Signal and Nextcloud are good examples to illustrate some of the pros and cons to consider. Signal is a messaging service that currently operates on a proprietary, centralized infrastructure similar to the commercial platforms like Whatsapp. The critical difference is that all of the client apps are open source with verifiable end-to-end encryption, so from a privacy perspective, Signal is solid. Nextcloud goes all the way by making the server and the client software completely free and open source, but if you want complete privacy, you must have the resources and capability to run your own server or pay a hosting service you trust to run one for you.
This article cannot describe in detail every possibility without growing far too long. Instead, I present some personally recommended options you might wish to explore:
Text messaging (SMS), Chat, Email
Signal allows you to text, send photos and videos, make audio and video calls, all using verifiable end-to-end encryption. It integrates with your text messaging so that you can send traditional SMS messages with your contacts that do not have it installed, but automatically send encrypted messages to those that do. It is dead simple to install and use, and the service is provided for free by the Signal Foundation. Riot is an exciting new decentralized communication platform based on the Matrix protocol. You can run your own server and seamlessly chat and share files with anyone on the federated network.
Cloud file storage and sharing
Nextcloud is a superb alternative to cloud storage services like Google Drive or Dropbox. Anyone can run their own Nextcloud server, allowing you to access your files through a web browser, sync your files across all your devices using native apps, and share files with others by secret link. Hubzilla provides most of the same functionality except for native sync apps, instead relying on generic WebDAV-compatible clients. The primary advantage of Hubzilla for cloud storage is the integration with Hubzilla’s decentralized access control system for federated sharing across independent servers.

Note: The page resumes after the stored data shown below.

(** [ReconciliationEvidence.__post_init__] *)
Definition ReconciliationEvidence_post_init (e : ReconciliationEvidence)
    : res ReconciliationEvidence :=
  _ ← require_aware_utc (ev_observed_at e) "observed_at";
  _ ← require_nonempty [("evidence_id", ev_evidence_id e);
        ("client_order_ref", ev_client_order_ref e); ("account_id", ev_account_id e);
        ("product", ev_product e); ("symbol", ev_symbol e)];
  _ ← guard_res (opt_nonblank (ev_broker_order_id e))
        (ValueError "broker_order_id cannot be blank");
  _ ← guard_res (0 <? ev_evidence_version e)
        (ValueError "evidence_version must be a positive integer");
  _ ← (if bool_decide (ev_external_status e = EX_SETTLED) then
         guard_res (bool_decide (ev_realized_pnl_minor e <> None))
           (ValueError "SETTLED evidence requires realized P&L")
       else
         guard_res (bool_decide (ev_realized_pnl_minor e = None))
           (ValueError "realized P&L is only valid for SETTLED evidence"));
  _ ← guard_res (opt_nonblank (ev_raw_reference_hash e))
        (ValueError "raw_reference_hash cannot be blank");
  Ok e.

(** [ReconciliationEvidence.to_payload] *)
Definition ReconciliationEvidence_to_payload (e : ReconciliationEvidence) : payload :=
  list_to_map [
    ("evidence_id", JStr (ev_evidence_id e));
    ("source", JStr (value (ev_source e)));
    ("observed_at", JStr (isoformat (ev_observed_at e)));
    ("client_order_ref", JStr (ev_client_order_ref e));
    ("broker_order_id", jopt_str (ev_broker_order_id e));
    ("external_status", JStr (value (ev_external_status e)));
    ("broker", JStr (value (ev_broker e)));
    ("account_id", JStr (ev_account_id e));
    ("product", JStr (ev_product e));
    ("symbol", JStr (ev_symbol e));
    ("direction", JStr (value (ev_direction e)));
    ("amount_minor", JInt (minor_units (ev_amount e)));
    ("currency", JStr (currency (ev_amount e)));
    ("evidence_version", JInt (ev_evidence_version e));
    ("realized_pnl_minor", jopt_int (ev_realized_pnl_minor e));
    ("raw_reference_hash", jopt_str (ev_raw_reference_hash e))].

(** [ReconciliationEvidence.from_payload] *)
Definition ReconciliationEvidence_from_payload (p : payload) : res ReconciliationEvidence :=
  let err := "invalid reconciliation evidence field: " in
  evidence_id ← req_str err p "evidence_id";
  source ← req_str err p "source";
  observed_at ← req_str err p "observed_at";
  client_order_ref ← req_str err p "client_order_ref";
  external_status ← req_str err p "external_status";
  broker ← req_str err p "broker";
  account_id ← req_str err p "account_id";
  product ← req_str err p "product";
  symbol ← req_str err p "symbol";
  direction ← req_str err p "direction";
  amount_minor ← req_int err p "amount_minor";
  cur ← req_str err p "currency";
  evidence_version ← req_int err p "evidence_version";
  broker_order_id ← opt_str err p "broker_order_id";
  realized_pnl_minor ← opt_int err p "realized_pnl_minor";
  raw_reference_hash ← opt_str err p "raw_reference_hash";
  observed_at ← fromisoformat observed_at;
  source ← of_value source;
  external_status ← of_value external_status;
  broker ← of_value broker;
  direction ← of_value direction;
  amount ← new_Money amount_minor cur;
  ReconciliationEvidence_post_init (mk_ReconciliationEvidence evidence_id source observed_at
    client_order_ref broker_order_id external_status broker account_id product symbol direction
    amount evidence_version realized_pnl_minor raw_reference_hash).

Lemma ReconciliationEvidence_payload_roundtrip e :
  ReconciliationEvidence_post_init e = Ok e -> money_ok (ev_amount e) = true ->
  valid_datetime (ev_observed_at e) = true ->
  ReconciliationEvidence_from_payload (ReconciliationEvidence_to_payload e) = Ok e.
Proof.
  intros Hpi Hm%new_Money_ok Hs.
  unfold ReconciliationEvidence_to_payload, ReconciliationEvidence_from_payload.
  unfold req_str, req_int, opt_str, opt_int, pget. rewrite !lookup_fields.
  cbn -[isoformat fromisoformat value of_value as_opt_str jopt_str as_opt_int jopt_int].
  rewrite !as_opt_str_jopt, !as_opt_int_jopt, !of_value_value.
  cbn -[isoformat fromisoformat ReconciliationEvidence_post_init].
  rewrite fromisoformat_isoformat, Hm by done.
  cbn -[ReconciliationEvidence_post_init]. by destruct e.
Qed.

(** What crosses the process boundary survives it: every command, broker event,
    status query and reconciliation evidence that its constructor accepts (with
    dates in the calendar and a constructed amount) is decoded from its encoded
    payload to exactly the same value, optional fields and absent ones included. *)
Theorem payloads_roundtrip payload_hash :
  (forall c, OrderCommand_post_init c = Ok c -> valid_datetime (oc_deadline_at c) = true ->
     money_ok (oc_amount c) = true -> OrderCommand_from_payload (OrderCommand_to_payload c) = Ok c) /\
  (forall e, BrokerOrderEvent_post_init payload_hash e = Ok e -> valid_datetime (bo_occurred_at e) = true ->
     valid_datetime (bo_observed_at e) = true -> money_ok (bo_amount e) = true ->
     BrokerOrderEvent_from_payload payload_hash (BrokerOrderEvent_to_payload e) = Ok e) /\
  (forall q, OrderStatusQuery_post_init q = Ok q -> money_ok (sq_amount q) = true ->
     match sq_submitted_at q with None => true | Some d => valid_datetime d end = true ->
     OrderStatusQuery_from_payload (OrderStatusQuery_to_payload q) (sq_correlation_id q) = Ok q) /\
  (forall e, ReconciliationEvidence_post_init e = Ok e -> money_ok (ev_amount e) = true ->
     valid_datetime (ev_observed_at e) = true ->
     ReconciliationEvidence_from_payload (ReconciliationEvidence_to_payload e) = Ok e).
Proof.
  split; [exact OrderCommand_payload_roundtrip|]. split; [exact (BrokerOrderEvent_payload_roundtrip payload_hash)|].
  split; [exact OrderStatusQuery_payload_roundtrip|exact ReconciliationEvidence_payload_roundtrip].
Qed.
Lemma order_step_trans o1 o2 o3 : order_step o1 o2 -> order_step o2 o3 -> order_step o1 o3.
Proof.
  intros [E1 H1] [E2 H2]. split; [congruence|]. intros Ht.
  destruct (H1 Ht) as (S1 & ? & ?). rewrite <- S1 in Ht. destruct (H2 Ht) as (? & ? & ?).
  repeat split; congruence.
Qed.

Lemma res_step_trans r1 r2 r3 : res_step r1 r2 -> res_step r2 r3 -> res_step r1 r3.
Proof.
  intros [->|(E1 & A1 & R1)] [->|(E2 & A2 & R2)]; unfold res_step; auto.
  right. split_and!; congruence.
Qed.

Lemma msg_step_trans m1 m2 m3 : msg_step m1 m2 -> msg_step m2 m3 -> msg_step m1 m3.
Proof.
  intros (E1 & L1 & P1) (E2 & L2 & P2). split_and!; [congruence|lia|]. intros Hp.
  destruct (P1 Hp) as [Hp2 ?]. destruct (P2 Hp2) as [Hp3 ?]. split; congruence.
Qed.

#[export] Instance order_step_preorder : PreOrder order_step.
Proof. split; [exact order_step_refl|exact order_step_trans]. Qed.

#[export] Instance res_step_preorder : PreOrder res_step.
Proof. split; [by left|exact res_step_trans]. Qed.

#[export] Instance msg_step_preorder : PreOrder msg_step.
Proof. split; [by intros m; split_and!; done || lia|exact msg_step_trans]. Qed.

Lemma update_where_Forall2 {R} (step : R -> R -> Prop) `{!PreOrder step} (p : R -> bool) f
    (t0 t : list R) :
  (forall r, r ∈ t -> p r = true -> step r (f r)) ->
  Forall2 step t0 t -> Forall2 step t0 (update_where p f t).
Proof.
  intros Hf Ht. revert Hf. induction Ht as [|r0 r t0 t Hr Ht IH]; intros Hf; [constructor|].
  unfold update_where. rewrite fmap_cons. constructor.
  - destruct (p r) eqn:E; [|done]. etrans; [done|]. apply Hf; [apply elem_of_cons; by left|done].
  - apply IH. intros r' Hin. apply Hf. apply elem_of_cons. by right.
Qed.

(** How the tables evolve inside a transaction that inserts no order. *)
Record evolves (s0 s : state_db) : Prop := {
  ev_intents : trade_intents s = trade_intents s0;
  ev_orders : Forall2 order_step (orders s0) (orders s);
  ev_res : Forall2 res_step (risk_reservations s0) (risk_reservations s);
  ev_msgs : Forall2 msg_step (outbox_messages s0) (outbox_messages s)
}.

Lemma evolves_refl s : evolves s s.
Proof.
  by split.
Qed.

(** ** The invariant *)

(** The P&L is applied once, at settlement. *)
Definition order_ok (o : Order) : Prop :=
  o_pnl_application_count o = (if bool_decide (o_realized_pnl_minor o = None) then 0 else 1) /\
  (o_realized_pnl_minor o <> None -> o_state o = SETTLED).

While Hubzilla is much more than a social networking platform, it has all the features you want in a social network.
Data Backup and Sync
SpiderOak is a commercial backup solution that claims “No Knowledge” of data stored on the service. Some, but not all, of its client apps are open source, so you will need to trust that their entire business model is not an elaborate hoax. Syncthing is an amazing free and open source, decentralized, and server-less solution to automatic file synchronization across an arbitrary number of devices. Highly recommended.